## [WHAT THE TASK ASKS]
Can you print every record below exactly as written?

## [RECORDS SUPPLIED]
(** ** The transport and its responses

    A [Response] as far as [check] reads it: [ok], [status], the header list
    and the body that [text()] resolves to. *)
Record Response : Type := mkResponse {
  ok : bool;
  status : Z;
  headers : list (string * string);
  text : string
}.

Fixpoint join (sep : string) (l : list string) : string :=
  match l with
  | [] => EmptyString
  | [s] => s
  | s :: t => s ++ sep ++ join sep t
  end.

(** [Headers.prototype.get]: header names compare without case, the values
    of a repeated header are joined by a comma and a space, and a header the
    response does not carry reads as [null] ([None]). *)
Definition Headers_get (hs : list (string * string)) (name : string)
  : option string :=
  match filter (fun h => String.eqb (toLowerCase (fst h)) (toLowerCase name)) hs with
  | [] => None
  | found => Some (join ", " (map snd found))
  end.

(** A transport takes a URL; its promise resolves to a response or rejects. *)
Definition transport : Type := string -> result Response.

(** ** Values *)

Inductive value : Type :=
| VUndefined
| VNull
| VBool (b : bool)
| VNum (n : number)
| VStr (s : string)
| VArr (elems : list value)
| VObj (props : list (string * value))
| VFun (f : transport).

Definition typeof (v : value) : string :=
  match v with
  | VUndefined => "undefined"
  | VNull => "object"
  | VBool _ => "boolean"
  | VNum _ => "number"
  | VStr _ => "string"
  | VArr _ => "object"
  | VObj _ => "object"
  | VFun _ => "function"
  end.

(** [ToBoolean]. *)
Definition truthy (v : value) : bool :=
  match v with
  | VUndefined | VNull => false
  | VBool b => b
  | VNum NaN => false
  | VNum n => negb (number_is_zero n)
  | VStr s => negb (String.eqb s "")
  | VArr _ | VObj _ | VFun _ => true
  end.

(** The own properties of an object, in property order. *)
Fixpoint lookup {A : Type} (k : string) (ps : list (string * A)) : option A :=
  match ps with
  | [] => None
  | (k', v) :: t => if String.eqb k k' then Some v else lookup k t
  end.

(** A property read [v.k] or [v[k]] for the keys [meed.js] reads.  Reading
    from [undefined] or [null] throws.  Only own properties are looked up:
    no key that [meed.js] reads from a parsed value is inherited by an
    object, and a key that a primitive inherits ([link] on a string) holds
    nothing the source can use. *)
Definition get (v : value) (k : string) : result value :=
  match v with
  | VUndefined | VNull => Throw NativeTypeError
  | VObj ps => Return (match lookup k ps with Some x => x | None => VUndefined end)
  | VArr l =>
      if String.eqb k "length"
      then Return (VNum (Dec (Z.of_nat (List.length l)) 0))
      else Return VUndefined
  | VStr s =>
      if String.eqb k "length"
      then Return (VNum (Dec (Z.of_nat (String.length s)) 0))
      else Return VUndefined
  | VBool _ | VNum _ | VFun _ => Return VUndefined
  end.

(** [ToString], as a template literal applies it.  An array prints its
    elements joined by commas, [undefined] and [null] elements as nothing; a
    plain object prints as [[object Object]], unless it carries a [toString]
    of its own.  One that is no function is passed over for [valueOf], and
    the conversion ends in the engine's [TypeError] unless a [valueOf] of
    its own is a function; what a function stored in either place would
    answer is outside the model. *)
Fixpoint to_string (v : value) : result string :=
  match v with
  | VUndefined => Return "undefined"
  | VNull => Return "null"
  | VBool true => Return "true"
  | VBool false => Return "false"
  | VNum n => Return (Number_toString n)
  | VStr s => Return s
  | VArr l =>
      let elem (x : value) : result string :=
        match x with
        | VUndefined | VNull => Return ""
        | _ => to_string x
        end in
      (fix go (l : list value) : result string :=
         match l with
         | [] => Return ""
         | [x] => elem x
         | x :: t => sx <- elem x ;; st <- go t ;; Return (sx ++ "," ++ st)
         end) l
  | VObj ps =>
      match lookup "toString" ps with
      | None => Return "[object Object]"
      | Some (VFun _) => Throw Unmodelled
      | Some _ =>
          match lookup "valueOf" ps with
          | Some (VFun _) => Throw Unmodelled
          | _ => Throw NativeTypeError
          end
      end
  | VFun _ => Throw Unmodelled
  end.

(** A template literal: its pieces are converted and concatenated in order. *)
Inductive piece : Type :=
| Lit (s : string)
| Sub (v : value).

Fixpoint template (ps : list piece) : result string :=
  match ps with
  | [] => Return ""
  | Lit s :: t => r <- template t ;; Return (s ++ r)
  | Sub v :: t => s <- to_string v ;; r <- template t ;; Return (s ++ r)
  end.

Fixpoint indexed {A : Type} (i : nat) (l : list A) : list (string * A) :=
  match l with
  | [] => []
  | x :: t => (string_of_Z (Z.of_nat i), x) :: indexed (S i) t
  end.

Fixpoint chars (s : string) : list value :=
  match s with
  | EmptyString => []
  | String c t => VStr (String c EmptyString) :: chars t
  end.

(** [Object.entries]: the own enumerable properties in property order. *)
Definition Object_entries (v : value) : result (list (string * value)) :=
  match v with
  | VUndefined | VNull => Throw NativeTypeError
  | VObj ps => Return ps
  | VArr l => Return (indexed 0 l)
  | VStr s => Return (indexed 0 (chars s))
  | VBool _ | VNum _ | VFun _ => Return []
  end.

(** ** Objects as [JSON.parse] builds them

    The property order of an object: the array-index keys in ascending
    order, then the other keys in the order of their creation.  Defining a
    key again replaces its value where it stands. *)

Definition is_digit (c : ascii) : bool := ((48 <=? code c) && (code c <=? 57))%N.

Fixpoint all_digits (s : string) : bool :=
  match s with
  | EmptyString => true
  | String c t => is_digit c && all_digits t
  end.

Fixpoint digits_value (acc : Z) (s : string) : Z :=
  match s with
  | EmptyString => acc
  | String c t => digits_value (10 * acc + (Z.of_N (code c) - 48)) t
  end.

(** A canonical numeric string below [2^32 - 1]. *)
Definition array_index (k : string) : option Z :=
  match k with
  | EmptyString => None
  | String c t =>
      if all_digits k && (negb (Ascii.eqb c "0") || String.eqb t "")
      then let n := digits_value 0 k in
           if (n <? 4294967295)%Z then Some n else None
      else None
  end.

Fixpoint replace {A : Type} (k : string) (v : A) (ps : list (string * A))
  : list (string * A) :=
  match ps with
  | [] => []
  | (k', v') :: t =>
      if String.eqb k k' then (k', v) :: t else (k', v') :: replace k v t
  end.

Fixpoint insert_index {A : Type} (i : Z) (k : string) (v : A)
  (ps : list (string * A)) : list (string * A) :=
  match ps with
  | [] => [(k, v)]
  | (k', v') :: t =>
      match array_index k' with
      | Some j => if (j <? i)%Z then (k', v') :: insert_index i k v t
                  else (k, v) :: ps
      | None => (k, v) :: ps
      end
  end.

Definition define {A : Type} (k : string) (v : A) (ps : list (string * A))
  : list (string * A) :=
  match lookup k ps with
  | Some _ => replace k v ps
  | None =>
      match array_index k with
      | Some i => insert_index i k v ps
      | None => (ps ++ [(k, v)])%list
      end
  end.

(** ** [JSON.parse]

    A recursive-descent reader of the JSON grammar.  [fuel] bounds the
    nesting of the calls; [JSON_parse] supplies two units per character and
    two more, which the reader never uses up ([JSON_parse_fuel]). *)

Definition dquote : ascii := ascii_of_N 34.

Definition is_ws (c : ascii) : bool :=
  let n := code c in ((n =? 32) || (n =? 9) || (n =? 10) || (n =? 13))%N.

Fixpoint skip_ws (s : string) : string :=
  match s with
  | String c t => if is_ws c then skip_ws t else s
  | EmptyString => s
  end.

Definition hex_value (c : ascii) : option N :=
  let n := code c in
  if ((48 <=? n) && (n <=? 57))%N then Some (n - 48)%N
  else if ((65 <=? n) && (n <=? 70))%N then Some (n - 55)%N
  else if ((97 <=? n) && (n <=? 102))%N then Some (n - 87)%N
  else None.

## [ANSWER SECTION]
(** ** The transport and its responses

    A [Response] as far as [check] reads it: [ok], [status], the header list
    and the body that [text()] resolves to. *)
Record Response : Type := mkResponse {
  ok : bool;
  status : Z;
  headers : list (string * string);
  text : string
}.

Fixpoint join (sep : string) (l : list string) : string :=
  match l with
  | [] => EmptyString
  | [s] => s
  | s :: t => s ++ sep ++ join sep t
  end.

(** [Headers.prototype.get]: header names compare without case, the values
    of a repeated header are joined by a comma and a space, and a header the
    response does not carry reads as [null] ([None]). *)
Definition Headers_get (hs : list (string * string)) (name : string)
  : option string :=
  match filter (fun h => String.eqb (toLowerCase (fst h)) (toLowerCase name)) hs with
  | [] => None
  | found => Some (join ", " (map snd found))
  end.

(** A transport takes a URL; its promise resolves to a response or rejects. *)
Definition transport : Type := string -> result Response.

(** ** Values *)

Inductive value : Type :=
| VUndefined
| VNull
| VBool (b : bool)
| VNum (n : number)
| VStr (s : string)
| VArr (elems : list value)
| VObj (props : list (string * value))
| VFun (f : transport).

Definition typeof (v : value) : string :=
  match v with
  | VUndefined => "undefined"
  | VNull => "object"
  | VBool _ => "boolean"
  | VNum _ => "number"
  | VStr _ => "string"
  | VArr _ => "object"
  | VObj _ => "object"
  | VFun _ => "function"
  end.

(** [ToBoolean]. *)
Definition truthy (v : value) : bool :=
  match v with
  | VUndefined | VNull => false
  | VBool b => b
  | VNum NaN => false
  | VNum n => negb (number_is_zero n)
  | VStr s => negb (String.eqb s "")
  | VArr _ | VObj _ | VFun _ => true
  end.

(** The own properties of an object, in property order. *)
Fixpoint lookup {A : Type} (k : string) (ps : list (string * A)) : option A :=
  match ps with
  | [] => None
  | (k', v) :: t => if String.eqb k k' then Some v else lookup k t
  end.

(** A property read [v.k] or [v[k]] for the keys [meed.js] reads.  Reading
    from [undefined] or [null] throws.  Only own properties are looked up:
    no key that [meed.js] reads from a parsed value is inherited by an
    object, and a key that a primitive inherits ([link] on a string) holds
    nothing the source can use. *)
Definition get (v : value) (k : string) : result value :=
  match v with
  | VUndefined | VNull => Throw NativeTypeError
  | VObj ps => Return (match lookup k ps with Some x => x | None => VUndefined end)
  | VArr l =>
      if String.eqb k "length"
      then Return (VNum (Dec (Z.of_nat (List.length l)) 0))
      else Return VUndefined
  | VStr s =>
      if String.eqb k "length"
      then Return (VNum (Dec (Z.of_nat (String.length s)) 0))
      else Return VUndefined
  | VBool _ | VNum _ | VFun _ => Return VUndefined
  end.

(** [ToString], as a template literal applies it.  An array prints its
    elements joined by commas, [undefined] and [null] elements as nothing; a
    plain object prints as [[object Object]], unless it carries a [toString]
    of its own.  One that is no function is passed over for [valueOf], and
    the conversion ends in the engine's [TypeError] unless a [valueOf] of
    its own is a function; what a function stored in either place would
    answer is outside the model. *)
Fixpoint to_string (v : value) : result string :=
  match v with
  | VUndefined => Return "undefined"
  | VNull => Return "null"
  | VBool true => Return "true"
  | VBool false => Return "false"
  | VNum n => Return (Number_toString n)
  | VStr s => Return s
  | VArr l =>
      let elem (x : value) : result string :=
        match x with
        | VUndefined | VNull => Return ""
        | _ => to_string x
        end in
      (fix go (l : list value) : result string :=
         match l with
         | [] => Return ""
         | [x] => elem x
         | x :: t => sx <- elem x ;; st <- go t ;; Return (sx ++ "," ++ st)
         end) l
  | VObj ps =>
      match lookup "toString" ps with
      | None => Return "[object Object]"
      | Some (VFun _) => Throw Unmodelled
      | Some _ =>
          match lookup "valueOf" ps with
          | Some (VFun _) => Throw Unmodelled
          | _ => Throw NativeTypeError
          end
      end
  | VFun _ => Throw Unmodelled
  end.

(** A template literal: its pieces are converted and concatenated in order. *)
Inductive piece : Type :=
| Lit (s : string)
| Sub (v : value).

Fixpoint template (ps : list piece) : result string :=
  match ps with
  | [] => Return ""
  | Lit s :: t => r <- template t ;; Return (s ++ r)
  | Sub v :: t => s <- to_string v ;; r <- template t ;; Return (s ++ r)
  end.

Fixpoint indexed {A : Type} (i : nat) (l : list A) : list (string * A) :=
  match l with
  | [] => []
  | x :: t => (string_of_Z (Z.of_nat i), x) :: indexed (S i) t
  end.

Fixpoint chars (s : string) : list value :=
  match s with
  | EmptyString => []
  | String c t => VStr (String c EmptyString) :: chars t
  end.

(** [Object.entries]: the own enumerable properties in property order. *)
Definition Object_entries (v : value) : result (list (string * value)) :=
  match v with
  | VUndefined | VNull => Throw NativeTypeError
  | VObj ps => Return ps
  | VArr l => Return (indexed 0 l)
  | VStr s => Return (indexed 0 (chars s))
  | VBool _ | VNum _ | VFun _ => Return []
  end.

(** ** Objects as [JSON.parse] builds them

    The property order of an object: the array-index keys in ascending
    order, then the other keys in the order of their creation.  Defining a
    key again replaces its value where it stands. *)

Definition is_digit (c : ascii) : bool := ((48 <=? code c) && (code c <=? 57))%N.

Fixpoint all_digits (s : string) : bool :=
  match s with
  | EmptyString => true
  | String c t => is_digit c && all_digits t
  end.

Fixpoint digits_value (acc : Z) (s : string) : Z :=
  match s with
  | EmptyString => acc
  | String c t => digits_value (10 * acc + (Z.of_N (code c) - 48)) t
  end.

(** A canonical numeric string below [2^32 - 1]. *)
Definition array_index (k : string) : option Z :=
  match k with
  | EmptyString => None
  | String c t =>
      if all_digits k && (negb (Ascii.eqb c "0") || String.eqb t "")
      then let n := digits_value 0 k in
           if (n <? 4294967295)%Z then Some n else None
      else None
  end.

Fixpoint replace {A : Type} (k : string) (v : A) (ps : list (string * A))
  : list (string * A) :=
  match ps with
  | [] => []
  | (k', v') :: t =>
      if String.eqb k k' then (k', v) :: t else (k', v') :: replace k v t
  end.

Fixpoint insert_index {A : Type} (i : Z) (k : string) (v : A)
  (ps : list (string * A)) : list (string * A) :=
  match ps with
  | [] => [(k, v)]
  | (k', v') :: t =>
      match array_index k' with
      | Some j => if (j <? i)%Z then (k', v') :: insert_index i k v t
                  else (k, v) :: ps
      | None => (k, v) :: ps
      end
  end.

Definition define {A : Type} (k : string) (v : A) (ps : list (string * A))
  : list (string * A) :=
  match lookup k ps with
  | Some _ => replace k v ps
  | None =>
      match array_index k with
      | Some i => insert_index i k v ps
      | None => (ps ++ [(k, v)])%list
      end
  end.

(** ** [JSON.parse]

    A recursive-descent reader of the JSON grammar.  [fuel] bounds the
    nesting of the calls; [JSON_parse] supplies two units per character and
    two more, which the reader never uses up ([JSON_parse_fuel]). *)

Definition dquote : ascii := ascii_of_N 34.

Definition is_ws (c : ascii) : bool :=
  let n := code c in ((n =? 32) || (n =? 9) || (n =? 10) || (n =? 13))%N.

Fixpoint skip_ws (s : string) : string :=
  match s with
  | String c t => if is_ws c then skip_ws t else s
  | EmptyString => s
  end.

Definition hex_value (c : ascii) : option N :=
  let n := code c in
  if ((48 <=? n) && (n <=? 57))%N then Some (n - 48)%N
  else if ((65 <=? n) && (n <=? 70))%N then Some (n - 55)%N
  else if ((97 <=? n) && (n <=? 102))%N then Some (n - 87)%N
  else None.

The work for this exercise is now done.